Ces technologies, très récentes, on vient de le voir, prétendent toutes résoudre les grands défis de l’humanité, mais présentent pourtant les mêmes faiblesses que des technologies déjà en vigueur. La définition même de la nature des objets nanos porte à débat et ces derniers ne sont pas étiquetés…. Comme pour les OGM, certaines firmes ont commencé par mentionner l’origine nano de leurs produits comme argument publicitaire, mais l’ont vite retiré en raison des inquiétudes qui ont commencé à se manifester parmi les consommateurs. Comme pour les OGM, la question de leur détection et de leur identification pose problème.

Aucunes de ces technologies ne sont évaluées sur le long terme car cela est actuellement impossible. Nous n’avons pas de recul, pas de méthodologies pour garantir leur innocuité. Les objets nanos ou les objets issus de la biologie synthétiques sont difficilement traçables ou détectables. Actuellement, il n’existe pas de procédés de routine permettant de suivre les nanoparticules dans l’air, l’eau, le sol et les organismes vivants. Or, en l’absence de processus validé, aucune évaluation sanitaire sérieuse ne peut se faire. Pourtant certaines « études toxicologiques menées sur des composés bien identifiés indiquent que certains d’entre eux pourraient avoir des effets négatifs sur la santé. Certains pourraient même être aussi dangereux que l’amiante. Mais ces études sont trop rares et ne bénéficient que d’une très faible partie des financements accordés au développement des technologies ».

Autre ressemblance avec la problématique des OGM : la question des brevets. Comme cela est précisé dans le document de BEDE, les nanoproduits visent souvent à remplacer des médicaments tombés dans le domaine public. N’y a-t-il pas là des tentatives de prolonger artificiellement les périodes de brevet ? L’exemple de certains traitements de cancer du sein montre que des formulations nanos des mêmes médicaments ne sont pas significativement plus efficaces mais sont commercialisés à des prix 25 fois plus élevés que les formulations classiques génériques. De même, les organismes issus de la biologie synthétique sont d’ores et déjà brevetés et des entreprises multinationales de la pétro-chimie ou de l’agro-chimie développent des partenariats économiquement intéressants avec les instituts publics de recherche. L’enjeu financier est énorme et pour attirer les investissements, les partisans de la convergence des technologies utilisent la même vieille corde usée : « demain, l’homme ne souffrira plus, il maîtrisera son environnement »… Pourtant ces lendemains qui chantent sont loin d’être à l’ordre du jour… Ils restent pour le moment cantonnés à des objets du quotidien sans grande pertinence pour l’humanité, mais qui permettent de relancer la croissance… ou du moins de ne pas se poser la question d’un nouveau rapport à notre environnement.

Une concentration financière et technique

Derrière toutes ces technologies, un incroyable phénomène de concentration des capitaux est à l’œuvre dans le secteur du contrôle du vivant.

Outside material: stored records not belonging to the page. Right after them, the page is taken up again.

#[global] Instance result_ret : MRet result := fun _ a => Ok a.

#[global] Instance result_bind : MBind result := fun _ _ k m =>
  match m with
  | Ok a => k a
  | Raise e => Raise e
  end.

(** [assert c, ...] *)
Definition py_assert (c : bool) : result unit :=
  if c then Ok tt else Raise AssertionError.

(** [int(t)] of a 0-dim tensor: truncation toward zero; NaN and the
    infinities cannot be converted. *)
Definition py_int (x : fval) : result Z :=
  match x with
  | Fin q => Ok (Z.quot (Qnum (this q)) (Z.pos (Qden (this q))))
  | _ => Raise ValueError
  end.

(** ** 2-D tensors *)

Module Tensor.

(** A 2-D tensor keeps its shape next to its rows, so that an [n x 0] and a
    [0 x n] tensor are different values, as in torch. *)
Record matrix : Type := Matrix {
  nrows : nat;
  ncols : nat;
  mrows : list (list fval)
}.

#[global] Instance matrix_eq_dec : EqDecision matrix.
Proof. solve_decision. Defined.

(** The rows agree with the shape. *)
Definition wf (m : matrix) : Prop :=
  length (mrows m) = nrows m /\ Forall (fun r => length r = ncols m) (mrows m).

(** A row-major literal; the shape is read off the rows. *)
Definition of_rows (rows : list (list fval)) : matrix :=
  Matrix (length rows) (from_option length 0%nat (head rows)) rows.

(** Column [j] of the rows. *)
Definition column (j : nat) (rows : list (list fval)) : list fval :=
  map (fun r => nth j r fzero) rows.

Definition columns (m : matrix) : list (list fval) :=
  map (fun j => column j (mrows m)) (seq 0 (ncols m)).

(** [m.t()] *)
Definition transpose (m : matrix) : matrix :=
  Matrix (ncols m) (nrows m) (columns m).

(** The rows of [a @ b]: entry [(i, j)] is the product of row [i] of [a]
    and column [j] of [b]. *)
Definition matmul_rows (a b : matrix) : matrix :=
  Matrix (nrows a) (ncols b)
    (map (fun r => map (fun c => dot r c) (columns b)) (mrows a)).

(** [a @ b]; torch raises a RuntimeError when the inner sizes differ. *)
Definition matmul (a b : matrix) : result matrix :=
  if decide (ncols a = nrows b) then Ok (matmul_rows a b) else Raise RuntimeError.

(** The stop index of the slice [:k] on an axis of length [n]. *)
Definition slice_stop (k : Z) (n : nat) : nat :=
  if decide (k < 0)%Z then Z.to_nat (Z.of_nat n + k) else Nat.min (Z.to_nat k) n.

(** [m[:, :k]] *)
Definition slice_cols (k : Z) (m : matrix) : matrix :=
  let k' := slice_stop k (ncols m) in
  Matrix (nrows m) k' (map (take k') (mrows m)).

(** [s.diag()] of a 1-D tensor. *)
Definition diag_matrix (s : list fval) : matrix :=
  let n := length s in
  Matrix n n
    (imap (fun i x => map (fun j => if decide (i = j) then x else fzero) (seq 0 n)) s).

(** [s.reciprocal()] *)
Definition reciprocal (s : list fval) : list fval := map (fdiv fone) s.

(** [s.abs()] *)
Definition vabs (s : list fval) : list fval := map fabs s.

(** [s / c] for a 0-dim tensor or a number [c]. *)
Definition vdiv (s : list fval) (c : fval) : list fval := map (fun x => fdiv x c) s.

(** [m.abs()] *)
Definition mabs (m : matrix) : matrix :=
  Matrix (nrows m) (ncols m) (map (map fabs) (mrows m)).

(** [m.sum(dim=0)]: one sum per column. *)
Definition sum_dim0 (m : matrix) : list fval := map fsum (columns m).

Selon un rapport d’ETC Group, en 2008, dix entreprises contrôlent plus des deux tiers de la vente des semences, dix entreprises contrôlent 90% du marché des produis phytosanitaires, dix entreprises contrôlent 55% du marché pharmaceutique, etc. Or avec le BANG, cette concentration va s’accélérer. Autre accélération, la transformation des institutions de recherche publique, de plus en plus obligées de se tourner vers ces technologies pour espérer décrocher des contrats. Ainsi, comme le précise BEDE, « les frontières entre le monde de la science du vivant et celui de l’économie deviennent de plus en plus floues et les politiques scientifiques ne se décident plus qu’à l’aune des possibilités de profit qu’elles permettent d’engranger ». Et si on parle d’autonomie des universités, il faut entendre non pas une volonté de les rendre indépendantes des pouvoirs publics mais de « les lier aux entreprises et au monde économique ». Tout ceci conduit donc à mettre sur le marché des produits technologiques de plus en plus rapidement, au détriment de l’évaluation et du débat public.